_PROBLEM TO WORK ON_: In the data below, find the line containing "Definition second4 (b1", then set down that line and every later line up to and including the line containing "0x80)) :: decode r4", exactly.

_GIVEN RECORDS_:
(** * uvaoj-scrawl: the catalog crawlers and their address normalizer

    A shallow embedding of [src/main.py] ([CatalogCrawler]) and
    [src/catalog_to_json.py] ([FullCatalogCrawler]).

    - Python [str] values are lists of code points ([N]); [bytes] values are
      lists of byte values ([N] below 256).
    - [normalize_url] is four calls into [urllib.parse]; the functions it
      reaches ([urlparse], [parse_qsl], [urlencode], [urlunparse] and their
      helpers) are transcribed from CPython 3.11 [Lib/urllib/parse.py].
    - A raised exception is the [Raise] outcome of the [result] type. *)

From stdpp Require Import base tactics option list strings gmap sets.
From Stdlib Require Import Ascii NArith ZArith Lia.

Open Scope N_scope.

(** ** Outcomes: a value, or a raised exception *)

(** The exceptions that are not an [Exception]: a handler
    [except Exception] lets them through. *)
Inductive interrupt := SystemExit | KeyboardInterrupt | GeneratorExit.

Inductive exn :=
  | ValueError
  | UnicodeEncodeError
  | KeyError
  | OSError
  | Interrupt (i : interrupt).

Inductive result (A : Type) :=
  | Ok (a : A)
  | Raise (e : exn).
Arguments Ok {A} a.
Arguments Raise {A} e.

#[global] Instance interrupt_eq_dec : EqDecision interrupt.
Proof. solve_decision. Defined.

#[global] Instance exn_eq_dec : EqDecision exn.
Proof. solve_decision. Defined.

#[global] Instance result_eq_dec `{EqDecision A} : EqDecision (result A).
Proof. solve_decision. Defined.

#[global] Instance result_ret : MRet result := fun _ a => Ok a.
#[global] Instance result_bind : MBind result := fun _ _ f r =>
  match r with Ok a => f a | Raise e => Raise e end.
#[global] Instance result_fmap : FMap result := fun _ _ f r =>
  match r with Ok a => Ok (f a) | Raise e => Raise e end.

(** ** Python [str] and the string methods the code calls *)

Module Py.

Abbreviation str := (list N) (only parsing).

Fixpoint lit (s : string) : str :=
  match s with
  | EmptyString => []
  | String a s' => Ascii.N_of_ascii a :: lit s'
  end.

Definition chr (a : Ascii.ascii) : N := Ascii.N_of_ascii a.

Arguments lit s%_string : simpl never.
Arguments chr a%_char : simpl never.

(** [c in s] *)
Definition contains (c : N) (s : str) : bool := bool_decide (c ∈ s).

(** [s.find(c)]: index of the first occurrence, [None] for -1. *)
Fixpoint find (c : N) (s : str) : option nat :=
  match s with
  | [] => None
  | x :: s' => if decide (x = c) then Some 0%nat else S <$> find c s'
  end.

(** [s.find(c, start)] *)
Definition find_from (c : N) (start : nat) (s : str) : option nat :=
  (fun i => (start + i)%nat) <$> find c (drop start s).

(** [s.rfind(c)] *)
Fixpoint rfind (c : N) (s : str) : option nat :=
  match s with
  | [] => None
  | x :: s' =>
      match rfind c s' with
      | Some i => Some (S i)
      | None => if decide (x = c) then Some 0%nat else None
      end
  end.

(** [s.split(c)]: the segments between the occurrences of [c]. *)
Fixpoint split (c : N) (s : str) : list str :=
  match s with
  | [] => [[]]
  | x :: s' =>
      if decide (x = c) then [] :: split c s'
      else match split c s' with
           | seg :: segs => (x :: seg) :: segs
           | [] => [[x]]
           end
  end.

(** [s.split(c, 1)] when [c in s], as a pair; [s.partition(c)] without the
    separator. When [c] is absent the whole string is the first part. *)
Definition split1 (c : N) (s : str) : str * str :=
  match find c s with
  | Some i => (take i s, drop (S i) s)
  | None => (s, [])
  end.

(** [sep.join(parts)] for a one-character separator. *)
Fixpoint join (sep : N) (parts : list str) : str :=
  match parts with
  | [] => []
  | [p] => p
  | p :: ps => p ++ sep :: join sep ps
  end.

(** [s.replace(c, "")] *)
Definition remove (c : N) (s : str) : str :=
  List.filter (fun x => negb (bool_decide (x = c))) s.

(** [s.replace(a, b)] for single characters. *)
Definition replace (a b : N) (s : str) : str :=
  (fun x => if decide (x = a) then b else x) <$> s.

(** [s.lstrip(chars)] *)
Fixpoint lstrip (chars : N → bool) (s : str) : str :=
  match s with
  | [] => []
  | x :: s' => if chars x then lstrip chars s' else s
  end.

Definition is_upper (c : N) : bool := (65 <=? c) && (c <=? 90).
Definition is_lower (c : N) : bool := (97 <=? c) && (c <=? 122).
Definition is_digit (c : N) : bool := (48 <=? c) && (c <=? 57).

(** [c.isascii() and c.isalpha()] *)
Definition isascii_alpha (c : N) : bool := is_upper c || is_lower c.

(** [s.lower()] on a string of ASCII characters. *)
Definition lower (s : str) : str :=
  (fun c => if is_upper c then c + 32 else c) <$> s.

(** [s.startswith(c)] *)
Definition startswith (c : N) (s : str) : bool :=
  match s with x :: _ => bool_decide (x = c) | [] => false end.

(** [s.isascii()] *)
Definition isascii (s : str) : bool := forallb (fun c => c <? 128) s.

End Py.

Import Py.

Example find_ex : find (chr ":") (lit "ab:c:d") = Some 2%nat.
Proof. reflexivity. Qed.
Example rfind_ex : rfind (chr "/") (lit "/a/b;c") = Some 2%nat.
Proof. reflexivity. Qed.
Example split_ex : split (chr "&") (lit "a&&b") = [lit "a"; lit ""; lit "b"].
Proof. reflexivity. Qed.
Example split_empty_ex : split (chr "&") (lit "") = [lit ""].
Proof. reflexivity. Qed.
Example join_ex : join (chr "&") [lit "a=1"; lit "b=2"] = lit "a=1&b=2".
Proof. reflexivity. Qed.

(** [[f(x) for x in xs]] where [f] may raise: the first exception wins. *)
Fixpoint traverse {A B} (f : A → result B) (xs : list A) : result (list B) :=
  match xs with
  | [] => Ok []
  | x :: xs' => y ← f x; ys ← traverse f xs'; Ok (y :: ys)
  end.

(** ** UTF-8, as [str.encode('utf-8', 'strict')] and
       [bytes.decode('utf-8', 'replace')] *)

Module Utf8.

Definition REPLACEMENT : N := 0xFFFD.

Definition is_cont (b : N) : bool := (0x80 <=? b) && (b <=? 0xBF).

(** One code point to its bytes. Surrogates are refused by the strict error
    handler; a number above U+10FFFF is not a code point and is refused too
    (no Python [str] holds one). *)
Definition encode_char (c : N) : result (list N) :=
  if c <? 0x80 then Ok [c]
  else if c <? 0x800 then Ok [0xC0 + c / 64; 0x80 + c mod 64]
  else if c <? 0x10000 then
    if (0xD800 <=? c) && (c <=? 0xDFFF) then Raise UnicodeEncodeError
    else Ok [0xE0 + c / 4096; 0x80 + (c / 64) mod 64; 0x80 + c mod 64]
  else if c <? 0x110000 then
    Ok [0xF0 + c / 262144; 0x80 + (c / 4096) mod 64;
        0x80 + (c / 64) mod 64; 0x80 + c mod 64]
  else Raise UnicodeEncodeError.

Definition encode (s : str) : result (list N) :=
  bs ← traverse encode_char s; Ok (concat bs).

(** Range of the second byte after the lead byte [b1] of a three-byte form. *)
Definition second3 (b1 b2 : N) : bool :=
  if b1 =? 0xE0 then (0xA0 <=? b2) && (b2 <=? 0xBF)
  else if b1 =? 0xED then (0x80 <=? b2) && (b2 <=? 0x9F)
  else is_cont b2.

(** Range of the second byte after the lead byte [b1] of a four-byte form. *)
Definition second4 (b1 b2 : N) : bool :=
  if b1 =? 0xF0 then (0x90 <=? b2) && (b2 <=? 0xBF)
  else if b1 =? 0xF4 then (0x80 <=? b2) && (b2 <=? 0x8F)
  else is_cont b2.

(** The decoder with the [replace] handler: every maximal ill-formed
    subsequence becomes one U+FFFD. *)
Fixpoint decode (bs : list N) : str :=
  match bs with
  | [] => []
  | b1 :: r1 =>
    if b1 <? 0x80 then b1 :: decode r1
    else if b1 <? 0xC2 then REPLACEMENT :: decode r1
    else if b1 <? 0xE0 then
      match r1 with
      | [] => [REPLACEMENT]
      | b2 :: r2 =>
        if is_cont b2 then ((b1 - 0xC0) * 64 + (b2 - 0x80)) :: decode r2
        else REPLACEMENT :: decode r1
      end
    else if b1 <? 0xF0 then
      match r1 with
      | [] => [REPLACEMENT]
      | b2 :: r2 =>
        if second3 b1 b2 then
          match r2 with
          | [] => [REPLACEMENT]
          | b3 :: r3 =>
            if is_cont b3
            then (((b1 - 0xE0) * 64 + (b2 - 0x80)) * 64 + (b3 - 0x80)) :: decode r3
            else REPLACEMENT :: decode r2
          end
        else REPLACEMENT :: decode r1
      end
    else if b1 <? 0xF5 then
      match r1 with
      | [] => [REPLACEMENT]
      | b2 :: r2 =>
        if second4 b1 b2 then
          match r2 with
          | [] => [REPLACEMENT]
          | b3 :: r3 =>
            if is_cont b3 then
              match r3 with
              | [] => [REPLACEMENT]
              | b4 :: r4 =>
                if is_cont b4
                then ((((b1 - 0xF0) * 64 + (b2 - 0x80)) * 64 + (b3 - 0x80)) * 64
                      + (b4 - 0x80)) :: decode r4
                else REPLACEMENT :: decode r3
              end
            else REPLACEMENT :: decode r2
          end
        else REPLACEMENT :: decode r1
      end
    else REPLACEMENT :: decode r1
  end.

End Utf8.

_TASK ANSWER_:
Definition second4 (b1 b2 : N) : bool :=
  if b1 =? 0xF0 then (0x90 <=? b2) && (b2 <=? 0xBF)
  else if b1 =? 0xF4 then (0x80 <=? b2) && (b2 <=? 0x8F)
  else is_cont b2.

(** The decoder with the [replace] handler: every maximal ill-formed
    subsequence becomes one U+FFFD. *)
Fixpoint decode (bs : list N) : str :=
  match bs with
  | [] => []
  | b1 :: r1 =>
    if b1 <? 0x80 then b1 :: decode r1
    else if b1 <? 0xC2 then REPLACEMENT :: decode r1
    else if b1 <? 0xE0 then
      match r1 with
      | [] => [REPLACEMENT]
      | b2 :: r2 =>
        if is_cont b2 then ((b1 - 0xC0) * 64 + (b2 - 0x80)) :: decode r2
        else REPLACEMENT :: decode r1
      end
    else if b1 <? 0xF0 then
      match r1 with
      | [] => [REPLACEMENT]
      | b2 :: r2 =>
        if second3 b1 b2 then
          match r2 with
          | [] => [REPLACEMENT]
          | b3 :: r3 =>
            if is_cont b3
            then (((b1 - 0xE0) * 64 + (b2 - 0x80)) * 64 + (b3 - 0x80)) :: decode r3
            else REPLACEMENT :: decode r2
          end
        else REPLACEMENT :: decode r1
      end
    else if b1 <? 0xF5 then
      match r1 with
      | [] => [REPLACEMENT]
      | b2 :: r2 =>
        if second4 b1 b2 then
          match r2 with
          | [] => [REPLACEMENT]
          | b3 :: r3 =>
            if is_cont b3 then
              match r3 with
              | [] => [REPLACEMENT]
              | b4 :: r4 =>
                if is_cont b4
                then ((((b1 - 0xF0) * 64 + (b2 - 0x80)) * 64 + (b3 - 0x80)) * 64
                      + (b4 - 0x80)) :: decode r4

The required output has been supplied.